** Opening RECORDS FOR THIS EXERCISE block **

(** * The self-check cache of [ins._internal.utils.outdated]

    A shallow embedding of [SelfCheckState] (load and save of
    [selfcheck.json]), [was_installed_by_ins] and [ins_version_check],
    with the library functions they call: the [json] codec, the
    [datetime] calls with [SELFCHECK_DATE_FMT], a file system with
    lock files, and the collaborators of the orchestrator.

    Text is modelled by [string]: a character is a code point below 256.
    JSON numbers are integers.  A file holding a float literal ([1.5],
    [1e3], [NaN], [Infinity]) or a [\u] escape above [00ff] is outside
    the model (the embedded decoder rejects it).

    On the file system an [open(path, "w")] followed by [json.dump]
    replaces the whole content or fails at [open]; a lock that another
    process holds for ever, on which [acquire] would wait without end,
    is outside the model too. *)

From Stdlib Require Import Ascii ZArith Lia DecimalString DecimalPos DecimalN DecimalFacts.
From stdpp Require Import gmap strings list.

Set Warnings "-register-all".

(** ** Exceptions and results *)

(** The exception classes the code raises, catches or lets through.
    [IOError] is also [OSError], its name on Python 3.
    [BaseExceptionOnly] stands for the classes that derive from
    [BaseException] and not from [Exception] ([KeyboardInterrupt],
    [SystemExit]): [except Exception] lets them through. *)
Inductive exn : Type :=
| IOError
| ValueError
| KeyError
| TypeError
| LockFailed
| DistributionNotFound
| OtherException (name : string)
| BaseExceptionOnly (name : string).

Definition is_Exception (e : exn) : bool :=
  match e with
  | BaseExceptionOnly _ => false
  | _ => true
  end.

(** A call returns a value or raises. *)
Inductive res (A : Type) : Type :=
| Ret (a : A)
| Raise (e : exn).
Arguments Ret {A} a.
Arguments Raise {A} e.

(** ** JSON values *)

Module Json.

(** The double quote character. *)
Abbreviation dquote := (Ascii false true false false false true false false).

(** A decoded document.  A [dict] is kept as an association list in
    increasing key order: the code never observes the insertion order
    (lookups are by key, and [json.dump] is called with
    [sort_keys=True]). *)
Inductive json : Type :=
| JNull
| JBool (b : bool)
| JInt (z : Z)
| JStr (s : string)
| JArr (items : list json)
| JObj (members : list (string * json)).

Fixpoint dict_get (k : string) (d : list (string * json)) : option json :=
  match d with
  | [] => None
  | (k', v) :: d' => if String.eqb k k' then Some v else dict_get k d'
  end.

(** [d[k] = v] *)
Fixpoint dict_set (k : string) (v : json) (d : list (string * json))
  : list (string * json) :=
  match d with
  | [] => [(k, v)]
  | (k', v') :: d' =>
      match String.compare k k' with
      | Lt => (k, v) :: d
      | Eq => (k, v) :: d'
      | Gt => (k', v') :: dict_set k v d'
      end
  end.

(** [dict(pairs)]: later pairs win. *)
Definition dict_of_pairs (l : list (string * json)) : list (string * json) :=
  fold_left (fun d kv => dict_set (fst kv) (snd kv) d) l [].

Fixpoint keys_sorted (ks : list string) : bool :=
  match ks with
  | [] => true
  | k :: ks' =>
      match ks' with
      | [] => true
      | k' :: _ => String.ltb k k' && keys_sorted ks'
      end
  end.

(** Every dict of the value has its keys in strictly increasing order. *)
Fixpoint canonical (v : json) : bool :=
  match v with
  | JArr l => forallb canonical l
  | JObj d =>
      keys_sorted (map fst d) && forallb (fun kv => canonical (snd kv)) d
  | _ => true
  end.

(** *** Encoding: [json.dump(obj, sort_keys=True, separators=(",", ":"))] *)

Definition hex_digit (n : N) : ascii :=
  if (n <? 10)%N then ascii_of_N (48 + n) else ascii_of_N (87 + n).

(** [ESCAPE_ASCII] with [ESCAPE_DCT]: the replacement of one character
    by [encode_basestring_ascii]. *)
Definition escape_char (c : ascii) : string :=
  let n := N_of_ascii c in
  if (n =? 34)%N then String "\" (String dquote "")
  else if (n =? 92)%N then "\\"
  else if (n =? 8)%N then "\b"
  else if (n =? 12)%N then "\f"
  else if (n =? 10)%N then "\n"
  else if (n =? 13)%N then "\r"
  else if (n =? 9)%N then "\t"
  else if ((32 <=? n) && (n <=? 126))%N then String c ""
  else "\u00" +:+ String (hex_digit (n / 16)) (String (hex_digit (n mod 16)) "").

Fixpoint escape_body (s : string) : string :=
  match s with
  | EmptyString => ""
  | String c r => escape_char c +:+ escape_body r
  end.

Definition encode_basestring_ascii (s : string) : string :=
  String dquote (escape_body s +:+ String dquote "").

Definition encode_int (z : Z) : string :=
  match z with
  | Z0 => "0"
  | Zpos p => NilZero.string_of_uint (Pos.to_uint p)
  | Zneg p => String "-" (NilZero.string_of_uint (Pos.to_uint p))
  end.

Fixpoint join_comma (l : list string) : string :=
  match l with
  | [] => ""
  | [x] => x
  | x :: l' => x +:+ String "," (join_comma l')
  end.

(** [sorted(items, key=lambda kv: kv[0])], by insertion. *)
Fixpoint insert_item {A} (kv : string * A) (l : list (string * A))
  : list (string * A) :=
  match l with
  | [] => [kv]
  | kv' :: l' =>
      if String.leb (fst kv) (fst kv') then kv :: l
      else kv' :: insert_item kv l'
  end.

Fixpoint sort_items {A} (l : list (string * A)) : list (string * A) :=
  match l with
  | [] => []
  | kv :: l' => insert_item kv (sort_items l')
  end.

Definition encode_member (kt : string * string) : string :=
  encode_basestring_ascii (fst kt) +:+ String ":" (snd kt).

Fixpoint dumps (v : json) : string :=
  match v with
  | JNull => "null"
  | JBool true => "true"
  | JBool false => "false"
  | JInt z => encode_int z
  | JStr s => encode_basestring_ascii s
  | JArr l => String "[" (join_comma (map dumps l) +:+ "]")
  | JObj d =>
      String "{"
        (join_comma
           (map encode_member
              (sort_items (map (fun kv => (fst kv, dumps (snd kv))) d)))
         +:+ "}")
  end.

(** *** Decoding: [json.load] *)

Definition is_ws (c : ascii) : bool :=
  let n := N_of_ascii c in
  ((n =? 32) || (n =? 9) || (n =? 10) || (n =? 13))%N.

(** [WHITESPACE.match(s, end).end()] *)
Fixpoint skip_ws (s : string) : string :=
  match s with
  | EmptyString => ""
  | String c r => if is_ws c then skip_ws r else s
  end.

Definition hex_value (c : ascii) : option N :=
  let n := N_of_ascii c in
  if ((48 <=? n) && (n <=? 57))%N then Some (n - 48)%N
  else if ((97 <=? n) && (n <=? 102))%N then Some (n - 87)%N
  else if ((65 <=? n) && (n <=? 70))%N then Some (n - 55)%N
  else None.

Definition hex4 (a b c d : ascii) : option N :=
  match hex_value a, hex_value b, hex_value c, hex_value d with
  | Some x, Some y, Some z, Some w => Some (((x * 16 + y) * 16 + z) * 16 + w)%N
  | _, _, _, _ => None
  end.

(** [BACKSLASH]: the character a one-letter escape stands for. *)
Definition unescape (e : ascii) : option ascii :=
  let n := N_of_ascii e in
  if (n =? 34)%N then Some (ascii_of_N 34)
  else if (n =? 92)%N then Some (ascii_of_N 92)
  else if (n =? 47)%N then Some (ascii_of_N 47)
  else if (n =? 98)%N then Some (ascii_of_N 8)
  else if (n =? 102)%N then Some (ascii_of_N 12)
  else if (n =? 110)%N then Some (ascii_of_N 10)
  else if (n =? 114)%N then Some (ascii_of_N 13)
  else if (n =? 116)%N then Some (ascii_of_N 9)
  else None.

Definition push (c : ascii) (o : option (string * string))
  : option (string * string) :=
  match o with
  | Some (s, r) => Some (String c s, r)
  | None => None
  end.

** Closing RECORDS FOR THIS EXERCISE block **

WORK ITEM:
Look through the entries above; find each line with the word "character" and copy it.

ANSWER:
    Text is modelled by [string]: a character is a code point below 256.
(** The double quote character. *)
(** [ESCAPE_ASCII] with [ESCAPE_DCT]: the replacement of one character
(** [BACKSLASH]: the character a one-letter escape stands for. *)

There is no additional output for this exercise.